Here’s what happens when you have vascular dementia: you get worse in steps. You lose the ability to recognize familiar people and perform basic tasks such as bathing. Then you die. It may come from a stroke or heart attack, or your brain may just shut down from lack of blood flow. My dad is several years into an illness that usually takes 5 years to kill. My guess is that blood pressure pills are the only things that have kept him alive. Statins don’t help.

I don’t know whether my dad will wither over a period of weeks or die suddenly. I don’t know whether he’ll last long enough to go into assisted living. I can’t plan that well. I can’t say, “I’ll need to move him into a home on September 5.” Maybe he’ll go to a home, or maybe the coroner will pull up to the house one day and take him.
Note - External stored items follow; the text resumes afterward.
(* ===== verification/IsrAck.v ===== *)
(** Quorum tracking for acks=all produce requests:
    crates/chronik-server/src/isr_ack_tracker.rs.

    A oneshot sender is an identifier; sending on it is an event of the operation's
    output.  The clock is an argument of the operations that read it.  The order in which
    partitions are visited is that of [map_to_list]; the theorems do not depend on it.
    The specification is the sequence of calls received ([op], [run]): which producers
    registered and which replicas reported an offset. *)
From stdpp Require Import base list numbers gmap sorting.
From Stdlib Require Import ZArith Lia.
From S2P Require Import Prelude.
Local Open Scope Z_scope.

(** [struct WaitEntry]. *)
Record WaitEntry : Type := mkWait {
  tx : option Z;
  quorum_size : Z;
  registered_at : Z }.

(** [struct PartitionState]. *)
Record PartitionState : Type := mkPartition {
  node_offsets : gmap Z Z;
  waiters : gmap Z (list WaitEntry) }.

Definition partition_default : PartitionState := mkPartition ∅ ∅.

(** [IsrAckTracker], keyed by topic and partition. *)
Abbreviation IsrAckTracker := (gmap (bytes * Z) PartitionState).

Definition tracker_new : IsrAckTracker := ∅.

(** What a producer is told. *)
Inductive outcome : Type := Replicated | TimedOut.

#[global] Instance outcome_eq_dec : EqDecision outcome.
Proof. solve_decision. Defined.

Abbreviation event := (Z * outcome)%type.

(** How many replicas have reached an offset. *)
Definition reached (offset : Z) (nodes : gmap Z Z) : Z :=
  Z.of_nat (size (filter (fun kv => offset <= kv.2) nodes)).

Definition register_wait (tp : bytes * Z) (offset quorum id now : Z) (t : IsrAckTracker)
    : IsrAckTracker * list event :=
  let st := default partition_default (t !! tp) in
  if quorum <=? reached offset (node_offsets st)
  then (<[tp := st]> t, [(id, Replicated)])
  else
    let entries := default [] (waiters st !! offset) ++ [mkWait (Some id) quorum now] in
    (<[tp := mkPartition (node_offsets st) (<[offset := entries]> (waiters st))]> t, []).

(** The loop over the entries of one offset: those with quorum are notified. *)
Definition release_entries (n : Z) (entries : list WaitEntry) : list Z * list WaitEntry :=
  foldl (fun acc e =>
    if quorum_size e <=? n
    then match tx e with Some id => (acc.1 ++ [id], acc.2) | None => acc end
    else (acc.1, acc.2 ++ [e])) ([], []) entries.

(** One candidate offset of [record_ack]. *)
Definition release_at (nodes : gmap Z Z) (acc : gmap Z (list WaitEntry) * list Z) (offset : Z)
    : gmap Z (list WaitEntry) * list Z :=
  match acc.1 !! offset with
  | None => acc
  | Some entries =>
      let (notify, still_waiting) := release_entries (reached offset nodes) entries in
      (if bool_decide (still_waiting = []) then delete offset acc.1
       else <[offset := still_waiting]> acc.1, acc.2 ++ notify)
  end.

(** The keys of a [BTreeMap] in order, and those up to a bound. *)
Definition ascending (w : gmap Z (list WaitEntry)) : list Z :=
  merge_sort Z.le (elements (dom w)).
Definition range_to (highest : Z) (w : gmap Z (list WaitEntry)) : list Z :=
  filter (fun o => o <= highest) (ascending w).

Definition i64_min : Z := - 2 ^ 63.

Definition max_value (m : gmap Z Z) : option Z :=
  map_fold (fun _ o acc => Some (match acc with Some a => Z.max a o | None => o end)) None m.

Definition record_ack (tp : bytes * Z) (offset node_id : Z) (t : IsrAckTracker)
    : IsrAckTracker * list event :=
  let st := default partition_default (t !! tp) in
  let slot := default i64_min (node_offsets st !! node_id) in
  if slot <? offset then
    let nodes := <[node_id := offset]> (node_offsets st) in
    let highest := default i64_min (max_value nodes) in
    let candidates := range_to highest (waiters st) in
    let (w, to_notify) := foldl (release_at nodes) (waiters st, []) candidates in
    (<[tp := mkPartition nodes w]> t, (fun id => (id, Replicated)) <$> to_notify)
  else
    (<[tp := mkPartition (<[node_id := slot]> (node_offsets st)) (waiters st)]> t, []).

(** The entries of one offset that outlived the timeout, and the others. *)
Definition expire_entries (now timeout : Z) (entries : list WaitEntry)
    : list Z * list WaitEntry :=
  foldl (fun acc e =>
    if timeout <? Z.max 0 (now - registered_at e)
    then match tx e with Some id => (acc.1 ++ [id], acc.2) | None => acc end
    else (acc.1, acc.2 ++ [e])) ([], []) entries.

Definition expire_partition (now timeout : Z) (st : PartitionState) : PartitionState * list Z :=
  (mkPartition (node_offsets st)
     (omap (fun entries =>
              let still_waiting := (expire_entries now timeout entries).2 in
              if bool_decide (still_waiting = []) then None else Some still_waiting)
        (waiters st)),
   concat ((fun o => (expire_entries now timeout (default [] (waiters st !! o))).1)
             <$> ascending (waiters st))).

Definition cleanup_expired (now timeout : Z) (t : IsrAckTracker) : IsrAckTracker * list event :=
  ((fun st => (expire_partition now timeout st).1) <$> t,
   (fun id => (id, TimedOut))
     <$> concat ((fun kv => (expire_partition now timeout kv.2).2) <$> map_to_list t)).

Definition pending_count (t : IsrAckTracker) : Z :=
  Z.of_nat (length (concat ((fun kv => concat (map_to_list (waiters kv.2)).*2) <$> map_to_list t))).

Definition replica_offset (tp : bytes * Z) (node_id : Z) (t : IsrAckTracker) : option Z :=
  st ← t !! tp;
  o ← node_offsets st !! node_id;
  if o =? i64_min then None else Some o.

(** [IsrAckStats]; instants are in nanoseconds. *)
Record IsrAckStats : Type := mkStats {
  pending_requests : Z;
  tracked_replicas : Z;
  waiting_for_quorum : Z;
  oldest_request_age_ms : Z }.

Definition age_ms (now : Z) (e : WaitEntry) : Z :=
  wrap_u 64 (Z.max 0 (now - registered_at e) / 1000000).

Definition stats (now : Z) (t : IsrAckTracker) : IsrAckStats :=
  let s := map_fold (fun _ st acc =>
    map_fold (fun _ entries acc =>
      (acc.1.1 + Z.of_nat (length entries), acc.1.2,
       foldl (fun oldest e => if oldest <? age_ms now e then age_ms now e else oldest)
         acc.2 entries))
      (acc.1.1, acc.1.2 + Z.of_nat (size (node_offsets st)), acc.2) (waiters st))
    (0, 0, 0) t in
  mkStats s.1.1 s.1.2 s.1.1 s.2.

(** * Senders held in a map *)

Section Held.
Context `{Countable K} {V B : Type} (f : V -> list B).

Definition held (m : gmap K V) : list B := concat ((fun kv => f kv.2) <$> map_to_list m).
I have to look at the possibilities and plan as well as I can. I count on prayer to make it work.

Honestly, a sudden departure would be easier on everyone concerned. In a facility, he will be reminded of his status every day. He will be powerless. He will be surrounded by people who don’t care about him all that much, and he’ll know it. His desires won’t matter much at all. He’ll do things on their schedule, at their convenience.

I’m not afraid of death. Not even a little bit. I’ve seen a lot of it. You miss people, but losing them doesn’t ruin your life, especially when they go after a long period of sickness or infirmity. When a person has been ill long enough, his relatives will start to feel that death is better than what he is going through, and when he goes, they will feel relief as well as grief. People don’t like to admit that, but it’s true. Suddenly the house doesn’t smell like diapers. You can leave for a day and not worry. You can get rid of the ugly, depressing medical equipment. You can sleep a whole night. You no longer worry about the patient’s future.

When my mom died, my aunt and I put her clothes in the car the next day and gave them away. BANG. Like that. That’s how you do it. You don’t sit around in your moldy, cobwebbed shrine and worship the dead.

I can’t relate to people who are afraid of death, so maybe I don’t understand how they feel when I write bluntly about it. Maybe they think I’m inhuman. Fear of death is a symptom of immaturity, though. It’s not something we should cater to and encourage.

My dad will never drive again. He will never ride the bicycle I bought him. We will never go fishing again. We will never have another real conversation. We are done traveling together. There isn’t much to hope for while he lives. All I want is to see him receive salvation. That will satisfy me.

I don’t like to think about his wasted potential. How different our lives should have been. But if he makes it to heaven, a hundred years from now we won’t be concerned about the things that happened here on earth.

At least he’s starting to acknowledge his mortality. That’s a start.